- Work in progress -
Kickstarter's stated mission is to "help bring creative projects to life". Since 2009 it has helped connect creators with potential funders by offering an online platform to promote their projects.
To date, there are plenty of examples online of people using the vast amount of data available on this website to predict whether a project will succeed or not on achieving its target. However, I've noticed that the majority of these models are mainly focused on variables such as the campaign duration, goal amount, project category and geographical location.
As someone who comes from an online marketing background, there is a question that instantly comes to my mind: Is there anything we can learn regarding the content included on these project pages?
The primary purpose of this project is to assess if adding content-related data improves predictions compared to previous models. Examples of content-related data can be:
- number of videos, static and animated images
- presence of certain words on project blurb
- presence, length and sentiment score of the different sections of each page: story, risk and challenges, environmental commitments
- range of pledge thresholds to receive rewards
Another goal is to prove or disprove whether a high number of concurrent projects has an impact on their probability to succeed. In other words: Can the crowdfunding market be saturated?

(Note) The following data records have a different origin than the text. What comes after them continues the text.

(** * yadisk_api: request execution, polling and upload glue

    A shallow embedding of [yadisk_api/requester.py] and of the parts of
    [yadisk_api/client.py] that the specification talks about.

    Python objects are embedded as follows.
    - A Python value that travels through JSON bodies, query dictionaries
      and exception arguments is a [pyval]; a [dict] is an association
      list in insertion order.  A [str] is a Rocq [string] holding the
      UTF-8 bytes of the text.  Floats are left out.
    - A raised exception is the [Raise] case of [result]; every method is
      a function from the state of the world to a result and a new state.
    - The world is the chronological log of what the process did to its
      environment (slept, called the HTTP transport) together with the
      store of open file objects.  The remote side is a function from the
      log so far and the request to a response, so a server may answer
      differently over time. *)

From Stdlib Require Import ZArith List String Ascii Bool Lia DecimalString.
Import ListNotations.

Set Warnings "-register-all".

Open Scope list_scope.
Open Scope string_scope.
Open Scope Z_scope.

(** ** Python values *)

Inductive pyval : Type :=
| PNone
| PBool (b : bool)
| PInt (z : Z)
| PStr (s : string)
| PList (l : list pyval)
| PDict (d : list (string * pyval)).

(** [d[k]] on an association list, and [d[k] = v], which keeps the
    position of a key that is already present. *)
Fixpoint dict_get {V : Type} (d : list (string * V)) (k : string) : option V :=
  match d with
  | [] => None
  | (k', v) :: d' => if String.eqb k' k then Some v else dict_get d' k
  end.

Fixpoint dict_set {V : Type} (d : list (string * V)) (k : string) (v : V)
  : list (string * V) :=
  match d with
  | [] => [(k, v)]
  | (k', v') :: d' =>
      if String.eqb k' k then (k', v) :: d' else (k', v') :: dict_set d' k v
  end.

(** ** Exceptions *)

(** Modelled from the spec: the [errors] module of the package, which
    [requester.py] and [client.py] import and which is not part of the
    sources at hand.  The specification gives a flat taxonomy (the classes of
    the status table plus the generic [RequestError]), each exception
    carrying the server's message as its only argument. *)
Inductive ErrorKind : Type :=
| RequestError
| UnauthorizedError
| ForbiddenError
| DiskPathError
| NotFoundError
| PreconditionFailed
| PayloadTooLarge
| InternalServerError
| ServiceUnavailable
| InsufficientStorageError.

Scheme Equality for ErrorKind.

Inductive exn : Type :=
| ApiError (kind : ErrorKind) (message : pyval)
| KeyError (key : string)
| TypeError
| JSONDecodeError
| ValueError
| OSError.

Inductive result (A : Type) : Type :=
| Ok (a : A)
| Raise (e : exn).
Arguments Ok {A} a.
Arguments Raise {A} e.

(** [v[k]] for a string key: a [dict] looks the key up, every other value
    rejects a string subscript. *)
Definition py_getitem (v : pyval) (k : string) : result pyval :=
  match v with
  | PDict d => match dict_get d k with
               | Some x => Ok x
               | None => Raise (KeyError k)
               end
  | _ => Raise TypeError
  end.

(** ** The HTTP transport *)

Inductive Verb : Type := GET | POST | PUT | PATCH | DELETE.

(** One call [requests.<verb>(url, **kwargs)] as the transport receives
    it.  [files] holds, per form field, the bytes the transport read from
    the file object it was given. *)
Record Request : Type := mkRequest {
  verb : Verb;
  url : string;
  headers : list (string * string);
  params : option (list (string * pyval));
  data : option string;
  files : list (string * string);
  stream : bool
}.

(** [requests.Response]: [json_body] is what [response.json()] returns,
    [None] when the body does not parse. *)
Record Response : Type := mkResponse {
  status_code : Z;
  json_body : option pyval;
  content : string
}.

(** [response.json()] *)
Definition json (r : Response) : result pyval :=
  match json_body r with
  | Some v => Ok v
  | None => Raise JSONDecodeError
  end.

(** ** The world *)

(** A file object opened for reading: its bytes and its read position. *)
Record FileObj : Type := mkFile {
  file_bytes : string;
  file_pos : nat
}.

Inductive Event : Type :=
| EvSleep (secs : Z)
| EvRequest (r : Request).

Record World : Type := mkWorld {
  log : list Event;
  fobjs : list FileObj
}.

Definition Server : Type := list Event -> Request -> Response.

Definition M (A : Type) : Type := World -> result A * World.

Definition ret {A : Type} (a : A) : M A := fun w => (Ok a, w).

Definition raise {A : Type} (e : exn) : M A := fun w => (Raise e, w).

Definition bind {A B : Type} (m : M A) (f : A -> M B) : M B :=
  fun w =>
    match m w with
    | (Ok a, w') => f a w'
    | (Raise e, w') => (Raise e, w')
    end.

Declare Scope py_scope.
Delimit Scope py_scope with py.
Notation "x <- m ;; k" := (bind m (fun x => k))
  (at level 100, m at next level, right associativity) : py_scope.
Notation "m ;;; k" := (bind m (fun _ => k))
  (at level 100, right associativity) : py_scope.
Open Scope py_scope.

(** A pure step that may raise. *)
Definition lift {A : Type} (r : result A) : M A := fun w => (r, w).

(** [time.sleep(secs)]: a negative length is a [ValueError]. *)
Definition time_sleep (secs : Z) : M unit :=
  fun w =>
    if secs <? 0 then (Raise ValueError, w)
    else (Ok tt, mkWorld (log w ++ [EvSleep secs])%list (fobjs w)).

(** Bytes of [s] from position [n] on. *)
Fixpoint string_skip (n : nat) (s : string) : string :=
  match n, s with
  | O, _ => s
  | S n', String _ s' => string_skip n' s'
  | S _, EmptyString => EmptyString
  end.

Fixpoint list_set {A : Type} (l : list A) (i : nat) (x : A) : list A :=
  match l, i with
  | [], _ => []
  | _ :: l', O => x :: l'
  | y :: l', S i' => y :: list_set l' i' x
  end.

(** What a file object has not given out yet, and the file object once
    it has been read to its end. *)
Definition unread (f : FileObj) : string :=
  string_skip (file_pos f) (file_bytes f).

Definition exhausted (f : FileObj) : FileObj :=
  mkFile (file_bytes f) (Nat.max (file_pos f) (String.length (file_bytes f))).

(** [fileobject.read()]: everything from the read position to the end;
    the position moves to the end.  A handle that names no open file
    object behaves as a closed file does. *)
Definition file_read (h : nat) : M string :=
  fun w =>
    match nth_error (fobjs w) h with
    | Some f =>
        (Ok (unread f), mkWorld (log w) (list_set (fobjs w) h (exhausted f)))
    | None => (Raise ValueError, w)
    end.

(** The transport reads every file object it is handed, in order. *)
Fixpoint read_files (fs : list (string * nat)) : M (list (string * string)) :=
  match fs with
  | [] => ret []
  | (name, h) :: fs' =>
      bytes <- file_read h ;;
      rest <- read_files fs' ;;
      ret ((name, bytes) :: rest)
  end.

(** ** requester.py *)

Definition _CODE_TO_ERROR : list (Z * ErrorKind) :=
  [ (401, UnauthorizedError);
    (403, ForbiddenError);
    (409, DiskPathError);
    (404, NotFoundError);
    (412, PreconditionFailed);
    (413, PayloadTooLarge);
    (500, InternalServerError);
    (503, ServiceUnavailable);
    (507, InsufficientStorageError) ].

Definition STATUS_OK : Z := 200.
Definition STATUS_CREATED : Z := 201.
Definition STATUS_ACCEPTED : Z := 202.
Definition STATUS_NO_CONTENT : Z := 204.

Definition OK_STATUSES : list Z :=
  [STATUS_OK; STATUS_CREATED; STATUS_ACCEPTED; STATUS_NO_CONTENT].

(** [code in OK_STATUSES] *)
Definition in_statuses (code : Z) (s : list Z) : bool :=
  existsb (Z.eqb code) s.

(** [_CODE_TO_ERROR.get(code)]: [None] stands for [code not in
    _CODE_TO_ERROR]. *)
Fixpoint code_lookup (t : list (Z * ErrorKind)) (code : Z) : option ErrorKind :=
  match t with
  | [] => None
  | (c, k) :: t' => if Z.eqb c code then Some k else code_lookup t' code
  end.

Record Requester : Type := mkRequester { _token : string }.

Definition _disk_url : string := "https://cloud-api.yandex.net/v1/".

I will also explore the data to find the latest trends and the initial impact of the pandemic on project creation.
Besides the joy of extracting insight from a sea of data, this project was an excellent opportunity to:
- Test Google Colab's notebooks and the potential to use several instances all at once.
- Work through a project using cloud computing services.
- Learn more about reading and creating various JSON file formats.
- Try out Tableau Public to create most of the visualisations.
The first stage of the data collection consisted on downloading and cleaning a set of JSON files that were scraped and made available by Web Robots. This company scrapes Kickstarter's website every month and provides the most up to date information. All these files are publicly available at https://webrobots.io/kickstarter-datasets/.
There is, however, a big caveat regarding the data, as they disclaim on their website: "from April 2015 we noticed that Kickstarter started limiting how many projects user can view in a single category. This limits the amount of historic projects we can get in a single scrape run. But recent and active projects are always included". As a result, many of the earlier projects are missing on the latest file.
To gather as many projects as possible, I wrote a script that downloads and collates projects from a JSON file from each quarter. The code starts from the most recent quarter and works its way back. By doing this, it only adds the latest state of each project to the final dataset.
During the second stage, I've scraped each project to extract as much information as possible about the content. It's worth mentioning that I have given up on storing the text or any other media due to disk space constraints.